I felt my prejudice go away. “How can this food suit you in a cold winter in New York? If you eat a product from a different climate zone, what should your body do with it? Your body is here in cold New York. And mangoes are made to cool people’s bodies in tropical climates.” I got hooked. Acne, mango, fuel overrun, she beat me. I decided to give her a chance, and after a week of following her recommendations, the condition of my skin – acne haunted me for many years – improved significantly. It was magic.

But this is the real superhero diet. And I don’t expect everyone to become superheroes overnight. The recommendations included simple advice: add whole grains to every meal. I made miso soup almost every day and ate vegetables all the time. I made sure all my food was seasonal and local, buying apples instead of pineapples. I said goodbye white sugar and all sweeteners. I stopped eating white flour baked goods, store-bought prepared foods, and of course I still didn’t eat meat or dairy products.

A few adjustments and everything has completely changed.

Although I felt good as a vegan, after switching to macrobiotics, I had even more energy. At the same time, I became very calm and peaceful inside. It became easy for me to concentrate, my thinking became very clear. When I became a vegan, I noticeably lost weight, but only macrobiotics helped to remove the remaining extra pounds and brought me into perfect shape without any additional effort.
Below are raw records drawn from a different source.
(** C6 as it is stated fails at a finite working precision: every
    operation of the recurrence and of the sum is rounded.  For the
    harmonic numbers H_1, ..., H_6 at 53 bits [richardson] keeps the
    sequence, so N = 2, and returns 1792057351724509/2^49, while the
    weighted sum 2 H_3 - 9 H_4 + 8 H_5 of the same six numbers is
    3584114703449017/2^50, a 53-bit number itself; [maxc] is the largest
    weight, 9.  In exact arithmetic the code returns the weighted sum. *)
Lemma richardson_rounded_value_differs :
  Harmonic.floats
  = [1; 3 # 2; 8256599316845909 # 4503599627370496;
     4691249611844267 # 2251799813685248;
     1285402393645329 # 562949953421312;
     2758454771764429 # 1125899906842624] /\
  richardson_seq (RNum.ops 53) Harmonic.floats = Ret Harmonic.floats /\
  richardson (RNum.ops 53) Harmonic.floats
  = Ret (1792057351724509 # 562949953421312, 9) /\
  RichardsonSpec.weighted_sum 2 Harmonic.floats 3
  == 3584114703449017 # 1125899906842624 /\
  ~ 1792057351724509 # 562949953421312
    == RichardsonSpec.weighted_sum 2 Harmonic.floats 3 /\
  richardson (QNum.ops 53) Harmonic.floats
  = Ret (3584114703449017 # 1125899906842624, 9).
Proof.
  split; [vm_compute; reflexivity|].
  split; [vm_compute; reflexivity|].
  split; [vm_compute; reflexivity|].
  split; [vm_compute; reflexivity|].
  split; [|vm_compute; reflexivity].
  intros H. vm_compute in H. discriminate H.
Qed.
After some time, I became more sensitive. I began to better understand the essence of things and hear intuition. Before, when they said, “Listen to your body,” I had no idea what they meant. “What is my body saying? But who knows, it just exists! But then I realized: my body is really trying to tell me something all the time, once I erased all the barriers and heard it.

I live more in harmony with nature and the seasons. I live in harmony with myself. Instead of relying on the people around me to guide me where to go, I go my own way. And now I feel – from the inside – what step to take next.

From Alicia Silverstone’s The KindDiet, translated by Anna Kuznetsova.

PS Alicia spoke about her transition to macrobiotics in a very accessible way – about this nutrition system itself in her book “The Kind Diet”, the book contains many interesting recipes. After the birth of the child, Alicia released another book – “The Kind Mama”, in which she shares her experience of pregnancy and raising a vegan child. Unfortunately, these books have not been translated into Russian at the present time.